__WHAT IS EXPECTED__. Working through the lines below, return each one that holds "nodes".

━━━ DATA PROVIDED

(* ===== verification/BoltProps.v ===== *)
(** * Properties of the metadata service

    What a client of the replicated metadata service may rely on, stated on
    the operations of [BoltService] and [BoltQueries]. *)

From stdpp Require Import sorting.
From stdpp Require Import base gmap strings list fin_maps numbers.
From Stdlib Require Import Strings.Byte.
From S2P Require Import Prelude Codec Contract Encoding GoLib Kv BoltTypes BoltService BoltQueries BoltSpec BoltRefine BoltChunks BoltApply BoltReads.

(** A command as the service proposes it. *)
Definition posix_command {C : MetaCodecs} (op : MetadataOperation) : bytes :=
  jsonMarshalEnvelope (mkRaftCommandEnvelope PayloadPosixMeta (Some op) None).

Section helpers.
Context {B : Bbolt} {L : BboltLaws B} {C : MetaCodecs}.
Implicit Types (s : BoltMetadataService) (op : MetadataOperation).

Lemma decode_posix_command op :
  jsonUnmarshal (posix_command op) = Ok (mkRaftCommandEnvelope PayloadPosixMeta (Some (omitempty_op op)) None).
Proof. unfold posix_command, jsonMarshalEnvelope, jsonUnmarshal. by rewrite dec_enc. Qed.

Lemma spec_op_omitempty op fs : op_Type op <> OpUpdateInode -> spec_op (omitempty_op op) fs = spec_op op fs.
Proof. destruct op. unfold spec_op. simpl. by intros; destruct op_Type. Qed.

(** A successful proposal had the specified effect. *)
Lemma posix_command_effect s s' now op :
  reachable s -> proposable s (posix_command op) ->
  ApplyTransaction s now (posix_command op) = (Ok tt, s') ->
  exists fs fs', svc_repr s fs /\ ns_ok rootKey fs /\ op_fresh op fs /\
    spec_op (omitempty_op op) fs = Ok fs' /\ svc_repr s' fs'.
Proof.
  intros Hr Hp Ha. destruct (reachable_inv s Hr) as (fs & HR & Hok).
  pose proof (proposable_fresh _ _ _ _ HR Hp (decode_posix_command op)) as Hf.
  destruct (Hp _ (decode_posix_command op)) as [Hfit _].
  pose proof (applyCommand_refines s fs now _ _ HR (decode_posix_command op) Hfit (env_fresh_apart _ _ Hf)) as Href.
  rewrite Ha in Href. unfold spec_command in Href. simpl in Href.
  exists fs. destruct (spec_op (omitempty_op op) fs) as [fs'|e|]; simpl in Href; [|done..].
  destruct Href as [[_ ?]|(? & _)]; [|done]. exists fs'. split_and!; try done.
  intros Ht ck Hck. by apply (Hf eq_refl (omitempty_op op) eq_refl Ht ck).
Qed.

━━━━━━
━━━ DATA PROVIDED

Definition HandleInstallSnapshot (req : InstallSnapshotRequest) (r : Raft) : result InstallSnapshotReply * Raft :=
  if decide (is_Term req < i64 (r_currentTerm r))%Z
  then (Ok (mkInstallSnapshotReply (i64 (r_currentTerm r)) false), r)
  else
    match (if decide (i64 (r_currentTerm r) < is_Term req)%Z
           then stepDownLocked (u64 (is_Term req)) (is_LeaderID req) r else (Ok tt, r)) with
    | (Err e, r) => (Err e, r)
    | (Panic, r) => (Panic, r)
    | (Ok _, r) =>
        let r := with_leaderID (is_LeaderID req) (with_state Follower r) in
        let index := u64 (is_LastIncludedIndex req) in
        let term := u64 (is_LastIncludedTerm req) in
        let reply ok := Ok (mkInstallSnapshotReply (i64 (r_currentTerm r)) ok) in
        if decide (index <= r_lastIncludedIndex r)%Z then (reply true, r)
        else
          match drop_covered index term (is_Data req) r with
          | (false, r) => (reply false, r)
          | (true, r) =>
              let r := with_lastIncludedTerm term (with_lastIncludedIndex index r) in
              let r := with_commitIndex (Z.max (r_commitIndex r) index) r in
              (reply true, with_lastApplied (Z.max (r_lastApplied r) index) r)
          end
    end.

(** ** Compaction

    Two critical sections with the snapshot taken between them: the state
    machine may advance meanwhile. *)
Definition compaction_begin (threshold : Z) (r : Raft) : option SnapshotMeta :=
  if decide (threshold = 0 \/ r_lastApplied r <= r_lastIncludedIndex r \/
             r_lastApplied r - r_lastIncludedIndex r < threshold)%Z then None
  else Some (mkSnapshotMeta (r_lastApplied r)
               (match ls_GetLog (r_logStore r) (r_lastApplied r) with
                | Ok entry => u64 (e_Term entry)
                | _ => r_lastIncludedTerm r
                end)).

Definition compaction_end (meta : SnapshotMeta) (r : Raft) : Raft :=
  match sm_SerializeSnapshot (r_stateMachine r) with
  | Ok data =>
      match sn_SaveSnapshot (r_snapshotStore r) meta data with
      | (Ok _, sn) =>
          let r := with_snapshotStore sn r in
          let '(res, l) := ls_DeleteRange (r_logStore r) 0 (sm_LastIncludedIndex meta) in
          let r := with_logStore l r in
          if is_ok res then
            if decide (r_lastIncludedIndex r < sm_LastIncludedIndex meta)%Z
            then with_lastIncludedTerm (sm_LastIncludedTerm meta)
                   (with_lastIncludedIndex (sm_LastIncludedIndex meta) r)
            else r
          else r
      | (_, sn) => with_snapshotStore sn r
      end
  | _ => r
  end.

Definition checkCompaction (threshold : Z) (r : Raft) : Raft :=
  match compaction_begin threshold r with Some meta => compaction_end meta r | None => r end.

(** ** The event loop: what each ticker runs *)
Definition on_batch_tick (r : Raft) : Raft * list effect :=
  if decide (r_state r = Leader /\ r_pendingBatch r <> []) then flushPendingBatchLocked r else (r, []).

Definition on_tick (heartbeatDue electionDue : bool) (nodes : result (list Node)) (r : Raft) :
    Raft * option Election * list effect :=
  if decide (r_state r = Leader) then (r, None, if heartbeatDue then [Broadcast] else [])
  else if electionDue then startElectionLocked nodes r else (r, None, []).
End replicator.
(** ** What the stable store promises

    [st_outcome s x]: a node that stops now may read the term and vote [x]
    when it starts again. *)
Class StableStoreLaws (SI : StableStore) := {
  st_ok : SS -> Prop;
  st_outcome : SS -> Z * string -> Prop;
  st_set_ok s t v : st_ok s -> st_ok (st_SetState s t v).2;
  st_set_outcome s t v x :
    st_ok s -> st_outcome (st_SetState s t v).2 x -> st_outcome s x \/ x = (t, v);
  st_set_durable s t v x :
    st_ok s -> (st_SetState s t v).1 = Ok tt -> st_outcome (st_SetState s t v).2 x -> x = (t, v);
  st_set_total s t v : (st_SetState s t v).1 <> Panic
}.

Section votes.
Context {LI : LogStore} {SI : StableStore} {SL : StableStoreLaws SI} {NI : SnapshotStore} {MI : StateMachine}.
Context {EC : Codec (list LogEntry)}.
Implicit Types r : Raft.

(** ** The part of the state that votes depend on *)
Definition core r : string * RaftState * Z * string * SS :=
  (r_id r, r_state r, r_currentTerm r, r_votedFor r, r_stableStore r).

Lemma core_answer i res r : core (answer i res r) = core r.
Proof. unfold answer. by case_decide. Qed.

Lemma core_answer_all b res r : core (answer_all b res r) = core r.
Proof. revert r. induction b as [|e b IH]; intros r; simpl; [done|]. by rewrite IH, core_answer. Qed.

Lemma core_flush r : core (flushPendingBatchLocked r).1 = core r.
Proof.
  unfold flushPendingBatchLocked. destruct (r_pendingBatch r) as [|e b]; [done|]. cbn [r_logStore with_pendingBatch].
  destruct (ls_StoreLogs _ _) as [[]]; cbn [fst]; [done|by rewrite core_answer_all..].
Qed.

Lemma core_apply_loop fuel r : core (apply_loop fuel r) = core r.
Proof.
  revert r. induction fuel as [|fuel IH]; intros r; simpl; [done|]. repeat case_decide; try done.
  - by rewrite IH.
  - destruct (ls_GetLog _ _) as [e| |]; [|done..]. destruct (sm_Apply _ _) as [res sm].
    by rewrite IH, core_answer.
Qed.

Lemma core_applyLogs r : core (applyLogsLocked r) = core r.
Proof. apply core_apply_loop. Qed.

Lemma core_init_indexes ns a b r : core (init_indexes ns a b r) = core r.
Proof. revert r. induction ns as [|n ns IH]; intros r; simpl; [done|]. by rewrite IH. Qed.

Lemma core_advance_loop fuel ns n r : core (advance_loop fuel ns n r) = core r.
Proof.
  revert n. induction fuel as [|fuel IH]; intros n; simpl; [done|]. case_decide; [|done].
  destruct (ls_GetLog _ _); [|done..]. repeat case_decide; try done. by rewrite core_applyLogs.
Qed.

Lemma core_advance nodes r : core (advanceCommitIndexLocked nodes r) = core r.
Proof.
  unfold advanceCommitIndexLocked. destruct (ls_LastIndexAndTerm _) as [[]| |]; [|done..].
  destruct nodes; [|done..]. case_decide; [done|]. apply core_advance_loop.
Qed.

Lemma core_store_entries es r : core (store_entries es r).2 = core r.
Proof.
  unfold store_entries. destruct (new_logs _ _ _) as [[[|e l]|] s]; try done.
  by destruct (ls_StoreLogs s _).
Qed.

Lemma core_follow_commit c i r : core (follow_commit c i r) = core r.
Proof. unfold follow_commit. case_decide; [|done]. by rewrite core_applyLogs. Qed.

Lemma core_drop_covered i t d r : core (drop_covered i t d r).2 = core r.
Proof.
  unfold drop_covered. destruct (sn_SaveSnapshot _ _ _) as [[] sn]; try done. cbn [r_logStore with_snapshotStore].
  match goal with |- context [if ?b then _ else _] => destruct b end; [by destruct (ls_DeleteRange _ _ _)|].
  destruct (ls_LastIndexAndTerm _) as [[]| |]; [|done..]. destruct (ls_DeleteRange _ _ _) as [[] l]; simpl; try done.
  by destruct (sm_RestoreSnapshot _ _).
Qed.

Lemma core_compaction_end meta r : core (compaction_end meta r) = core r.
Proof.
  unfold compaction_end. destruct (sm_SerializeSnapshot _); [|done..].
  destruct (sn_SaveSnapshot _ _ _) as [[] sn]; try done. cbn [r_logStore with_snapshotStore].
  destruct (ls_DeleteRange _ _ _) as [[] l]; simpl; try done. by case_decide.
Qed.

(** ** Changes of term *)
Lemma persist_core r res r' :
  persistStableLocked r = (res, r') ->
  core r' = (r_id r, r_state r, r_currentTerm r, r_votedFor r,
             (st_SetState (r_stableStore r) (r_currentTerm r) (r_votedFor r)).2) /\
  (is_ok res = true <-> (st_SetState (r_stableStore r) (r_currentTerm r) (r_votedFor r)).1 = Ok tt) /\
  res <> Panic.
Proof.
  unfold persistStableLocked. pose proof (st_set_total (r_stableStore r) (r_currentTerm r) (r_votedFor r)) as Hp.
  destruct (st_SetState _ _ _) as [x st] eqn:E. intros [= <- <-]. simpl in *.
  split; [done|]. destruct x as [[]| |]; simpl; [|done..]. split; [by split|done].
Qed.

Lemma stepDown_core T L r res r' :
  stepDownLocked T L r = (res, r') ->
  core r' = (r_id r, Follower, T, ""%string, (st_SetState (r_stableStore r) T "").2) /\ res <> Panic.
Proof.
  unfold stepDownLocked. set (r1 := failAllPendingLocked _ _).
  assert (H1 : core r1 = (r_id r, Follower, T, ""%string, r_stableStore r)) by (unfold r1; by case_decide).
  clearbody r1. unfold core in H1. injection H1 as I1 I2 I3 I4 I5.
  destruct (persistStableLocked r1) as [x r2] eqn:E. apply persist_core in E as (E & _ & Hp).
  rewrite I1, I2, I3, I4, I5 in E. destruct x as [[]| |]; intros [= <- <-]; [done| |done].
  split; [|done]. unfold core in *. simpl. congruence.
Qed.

━━━━━━

__EXERCISE RESPONSE__.
Definition on_tick (heartbeatDue electionDue : bool) (nodes : result (list Node)) (r : Raft) :
  else if electionDue then startElectionLocked nodes r else (r, None, []).
Lemma core_advance nodes r : core (advanceCommitIndexLocked nodes r) = core r.
  destruct nodes; [|done..]. case_decide; [done|]. apply core_advance_loop.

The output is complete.